Mastercard and Visa Canada each agreed in June 2017 to pay C$19.5m pre-tax and
to modify their No Surcharge Rule to allow Canadian merchants to impose checkout fees on credit cards, subject to conditions designed to protect cardholders.

Mastercard stated that the conditions include a surcharge cap, a requirement for merchants to disclose their surcharging practices, and provisions to ensure a level playing field with cardholders of competing payment networks. “This agreement includes important safeguards around the disclosure and level of surcharge to protect consumers,” it noted.

“All business and rule practice changes will occur after court approval of the settlement, most likely in late 2018,” a Mastercard Canada spokesperson tells CI.

The CFIB applauded Mastercard and Visa’s decision. “For several years, CFIB called on the credit card industry to allow merchants to surcharge some or certain types of credit cards, such as premium cards, in order to provide merchants additional powers to address their rising costs,” it said in a statement.

“The ability to add a small surcharge to accept a credit card payment – particularly for higher-cost premium credit cards – is an important power to have, but it’s not expected to be widely used by smaller merchants,” said CFIB president Dan Kelly.

While expecting limited use, CFIB believes that the ability to surcharge will be helpful in safeguarding against future increases in credit card fees, as merchants could decide to take collective action in the face of larger fee increases.

McLean says Mastercard has seen little adoption of surcharging by Canadian merchants since the June 2017 agreement.

Under the Canadian Code of Conduct for the Credit and Debit Card Industry, merchants are allowed to discount for lower-cost payment methods such as debit cards or cash. “We don’t see discounting being widely adopted in the Canadian market,” adds McLean.

Fintech partnerships

In February 2018, Mastercard announced a global partnership with Toronto-based Dream Payments, which provides a cloud-based payment platform for merchants and banks.

The two companies will work together to speed up payments of insurance claims to any payment card or account. Northbridge Financial will be the first Canadian insurance provider to use the Mastercard Send platform through the Dream Payments Hub to send claims to policyholders’ debit cards.

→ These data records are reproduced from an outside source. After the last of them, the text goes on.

(** X15.  The name of the file of the primary script.  Replacing every
    character of the customer name that is no letter or digit by an
    underscore keeps the length of the name, leaves only letters, digits
    and underscores, and changes nothing in a name made of these.  The
    file that [createCSVFile] returns is named Overdue_Invoices_, that
    name, an underscore, the reading of the clock and .csv: when the clock
    is not negative, the file name holds only letters, digits, underscores
    and dots, whatever the customer name. *)
Theorem primary_file_names_are_safe (customerName : string) :
  String.length (Js.replace_non_alnum customerName) = String.length customerName
  ∧ all_chars is_name_char (Js.replace_non_alnum customerName) = true
  ∧ (all_chars is_name_char customerName = true
     → Js.replace_non_alnum customerName = customerName)
  ∧ ∀ (w : World) customerEmail invoices h f,
      outcome_of (Primary.createCSVFile w customerName customerEmail invoices) () h
      = Normal f →
      name f
      = "Overdue_Invoices_" +:+ Js.replace_non_alnum customerName +:+ "_"
        +:+ pretty (date_now w h) +:+ ".csv"
      ∧ (0 ≤ date_now w h → all_chars is_file_char (name f) = true).
Proof.
  split; [apply replace_non_alnum_length|]. split; [apply replace_non_alnum_safe|].
  split; [apply replace_non_alnum_id|].
  intros w customerEmail invoices h f Hrun.
  pose proof (primary_createCSVFile_saved w customerName customerEmail invoices h) as Hwp.
  unfold wp in Hwp. unfold outcome_of in Hrun. rewrite Hrun in Hwp.
  destruct Hwp as [-> _]. split; [done|]. intros Hclock. simpl.
  rewrite !all_chars_app, (pretty_Z_safe _ Hclock).
  rewrite (all_chars_impl is_name_char is_file_char _ name_char_is_file_char
             (replace_non_alnum_safe customerName)).
  done.
Qed.
(** * Open-AutoGLM: the comment translator [translate_comments.py]

    A shallow embedding of [CommentTranslator] (the line scanner, the
    code/comment splitter, the translation gate and the per-file pass) and
    the properties of it that the specification states.

    Python strings are sequences of Unicode code points: a character is a
    code point in [N], a [str] is a list of them.  The translation backend
    and the file system are the two effects of the program; they live in an
    explicit [World] threaded through a state-and-exception monad. *)

From Stdlib Require Import String Ascii List NArith Bool Arith Lia.
Import ListNotations.

(** ** Python strings *)

Definition char := N.
Definition str := list char.

(** ASCII literals, for the constants of the source and for examples. *)
Definition py (s : string) : str := map N_of_ascii (list_ascii_of_string s).

Definition dquote : char := 34%N.      (* the double quote *)
Definition squote : char := 39%N.      (* ' *)
Definition hash : char := 35%N.        (* # *)
Definition backslash : char := 92%N.
Definition space : char := 32%N.
Definition newline : char := 10%N.

Definition triple_dquote : str := [dquote; dquote; dquote].
Definition triple_squote : str := [squote; squote; squote].

Module PyStr.

(** [str.isspace] on one character: the code points CPython's
    [_PyUnicode_IsWhitespace] accepts. *)
Definition isspace (c : char) : bool :=
  ((9 <=? c) && (c <=? 13) || (28 <=? c) && (c <=? 32)
   || (c =? 133) || (c =? 160) || (c =? 5760)
   || (8192 <=? c) && (c <=? 8202)
   || (c =? 8232) || (c =? 8233) || (c =? 8239) || (c =? 8287)
   || (c =? 12288))%N.

(** [c in chars] for a character. *)
Definition mem (c : char) (chars : str) : bool := existsb (N.eqb c) chars.
(** [s.rfind('.')]: the index of the last dot, if there is one. *)
Fixpoint rfind_dot (s : string) : option nat :=
  match s with
  | EmptyString => None
  | String c t =>
      match rfind_dot t with
      | Some i => Some (S i)
      | None => if Ascii.eqb c "." then Some O else None
      end
  end.

(** [PurePath.stem]: the final component without its suffix.  A name
    whose only dot is the first or the last character has no suffix. *)
Definition stem (name : string) : string :=
  match rfind_dot name with
  | Some i =>
      if (0 <? i)%nat && (i <? String.length name - 1)%nat
      then String.substring 0 i name
      else name
  | None => name
  end.

(** ** Bytes and their strict UTF-8 decoding ([bytes.decode()]) *)

Definition bytes := list byte.

Definition is_cont (b : N) : bool := ((128 <=? b) && (b <=? 191))%N.

(** One step of the decoder: the code point at the head of [bs] and the
    number of bytes it takes, or [None] where Python raises
    [UnicodeDecodeError] (stray continuation byte, overlong form,
    surrogate, truncated sequence, value above U+10FFFF). *)
Definition utf8_step (bs : list N) : option (N * nat) :=
  match bs with
  | [] => None
  | b0 :: r =>
      if (b0 <? 128)%N then Some (b0, 1%nat)
      else if ((194 <=? b0) && (b0 <=? 223))%N then
        match r with
        | b1 :: _ =>
            if is_cont b1 then Some (((b0 - 192) * 64 + (b1 - 128))%N, 2%nat)
            else None
        | _ => None
        end
      else if ((224 <=? b0) && (b0 <=? 239))%N then
        match r with
        | b1 :: b2 :: _ =>
            let lo := (if b0 =? 224 then 160 else 128)%N in
            let hi := (if b0 =? 237 then 159 else 191)%N in
            if ((lo <=? b1) && (b1 <=? hi))%N && is_cont b2
            then Some (((b0 - 224) * 4096 + (b1 - 128) * 64 + (b2 - 128))%N, 3%nat)
            else None
        | _ => None
        end
      else if ((240 <=? b0) && (b0 <=? 244))%N then
        match r with
        | b1 :: b2 :: b3 :: _ =>
            let lo := (if b0 =? 240 then 144 else 128)%N in
            let hi := (if b0 =? 244 then 143 else 191)%N in
            if ((lo <=? b1) && (b1 <=? hi))%N && is_cont b2 && is_cont b3
            then Some (((b0 - 240) * 262144 + (b1 - 128) * 4096
                        + (b2 - 128) * 64 + (b3 - 128))%N, 4%nat)
            else None
        | _ => None
        end
      else None
  end.

Fixpoint utf8_decode_fuel (fuel : nat) (bs : list N) : option (list N) :=
  match fuel with
  | O => match bs with [] => Some [] | _ => None end
  | S fuel' =>
      match bs with
      | [] => Some []
      | _ =>
          match utf8_step bs with
          | None => None
          | Some (cp, k) =>
              match utf8_decode_fuel fuel' (drop k bs) with
              | Some cps => Some (cp :: cps)
              | None => None
              end
          end
      end
  end.

(** [b.decode()]: the code points of [b], or [None] for
    [UnicodeDecodeError].  Every step eats at least one byte, so the
    length of the input is fuel enough. *)
Definition decode (b : bytes) : option (list N) :=
  utf8_decode_fuel (length b) (map Byte.to_N b).

(** ** Exceptions, XML trees, images and paths *)

(** The subclasses of [Exception] the script can meet.  Only
    [CalledProcessError] is told apart by a handler; it carries the exit
    status and the captured standard error of the program. *)
Inductive exn :=
  | CalledProcessError (returncode : Z) (stderr : bytes)
  | UnicodeDecodeError
  | ImportError
  | OtherError (msg : string).

(** [xml.etree.ElementTree.Element]: a tag, the attribute dictionary and
    the children in document order. *)
#[warnings="-register-all"]
Inductive Element :=
  | Elem (tag : string) (attrib : gmap string string) (children : list Element).

Definition tag (e : Element) : string := let 'Elem t _ _ := e in t.
Definition attrib (e : Element) : gmap string string := let 'Elem _ a _ := e in a.
Definition children (e : Element) : list Element := let 'Elem _ _ c := e in c.

(** [e.get(key, default)] *)
Definition get (e : Element) (key dflt : string) : string :=
  default dflt (attrib e !! key).

(** [e.iter()]: the element and all its descendants, in document order. *)
Fixpoint iter (e : Element) : list Element :=
  match e with
  | Elem _ _ cs =>
      e :: (fix iter_all (l : list Element) : list Element :=
              match l with
              | [] => []
              | c :: l' => iter c ++ iter_all l'
              end) cs
  end.

(** [e.findall('.//' + t)]: the proper descendants whose tag is [t]. *)
Definition findall_descendants (e : Element) (t : string) : list Element :=
  filter (fun d => tag d = t) (flat_map iter (children e)).

(** A [PIL.Image]: its mode, its size and the pixel reader, which
    answers with the tuple of band values or raises. *)
Record Image := mkImage {
  mode : string;
  size : Z * Z;
  getpixel : Z * Z -> exn + list Z
}.

(** A file is named by a directory and a final component, or is one of
    the temporary files handed out by [tempfile]; those carry the
    [.png] suffix, never exist beforehand, and so never coincide with a
    file named by the caller. *)
Inductive path :=
  | Path (dir name : string)
  | TmpFile (n : nat).

#[global] Instance path_eq_dec : EqDecision path.
Proof. solve_decision. Defined.

#[global] Instance path_countable : Countable path.
Proof.
  refine (inj_countable'
    (fun p => match p with Path d n => inl (d, n) | TmpFile k => inr k end)
    (fun s => match s with inl (d, n) => Path d n | inr k => TmpFile k end) _).
  intros []; reflexivity.
Defined.

(** [str(p)] *)
Definition str_path (p : path) : string :=
  match p with
  | Path d n => d +:+ "/" +:+ n
  | TmpFile k => "/tmp/tmp" +:+ str_int (Z.of_nat k) +:+ ".png"
  end.

(** [p.name] *)
Definition path_name (p : path) : string :=
  match p with
  | Path _ n => n
  | TmpFile k => "tmp" +:+ str_int (Z.of_nat k) +:+ ".png"
  end.

(** ** Commands, the log and the world *)

(** A [subprocess.run] argument list.  The four rasterizer calls of the
    script share the shape
    [['inkscape', '--export-type=png', '--export-filename=' + out, opts..., str(svg)]]
    and the four processor calls the shape [['convert', src, opts..., dst]]. *)
Inductive command :=
  | Inkscape (export_filename : path) (opts : list string) (input : path)
  | Convert (input : path) (opts : list string) (output : path).

(** The argument list as [subprocess.run] receives it. *)
Definition argv (c : command) : list string :=
  match c with
  | Inkscape out opts inp =>
      ["inkscape"; "--export-type=png"; "--export-filename=" +:+ str_path out]
        ++ opts ++ [str_path inp]
  | Convert inp opts out =>
      ["convert"; str_path inp] ++ opts ++ [str_path out]
  end.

Mastercard says two Canadian fintech startups are participating in its Start Path program which is designed to encourage the development of fintechs. The Canadian participants are Mobeewave and Sensibill.

Mobeewave’s technology enables small and micro-merchants to accept payment on a smartphone from customers’ contactless cards or mobile wallets without the need for external hardware. Sensibill’s platform captures and categorises purchase receipts and integrates them with the customer’s digital banking app.

Prepaid cards

Mastercard Canada sees prepaid cards as a major opportunity for growth. It partnered with federally charted trust company Peoples Trust, prepaid card programme manager Payment Source, and Canada Post in February 2017 to launch the Cash Passport prepaid Mastercard.

Using Payment Source’s LoadHub network at Canadian post offices, consumers can load up to seven different currencies onto their Cash Passport card.

In September 2017, Mastercard Canada announced a partnership with Canadian prepaid card issuer and program manager Stack. The Toronto-based business offers  a prepaid Mastercard along with a mobile app, and what it claims is instant access to multi-currency and cryptocurrency mobile wallets. Stack members are able to make POS purchases by tapping their smartphones linked to a Stack digital money account.

“Stack is targeting millennials who are looking for new types of banking offering,” says McLean. “It’s been in beta phase, and will ramp up in 2018.”

The gig economy is another important focus for Mastercard Canada, McLean notes. “In Canada, we’re working with a prepaid issuer and programme manager called PayFare,” he says. “It is early days for that programme.”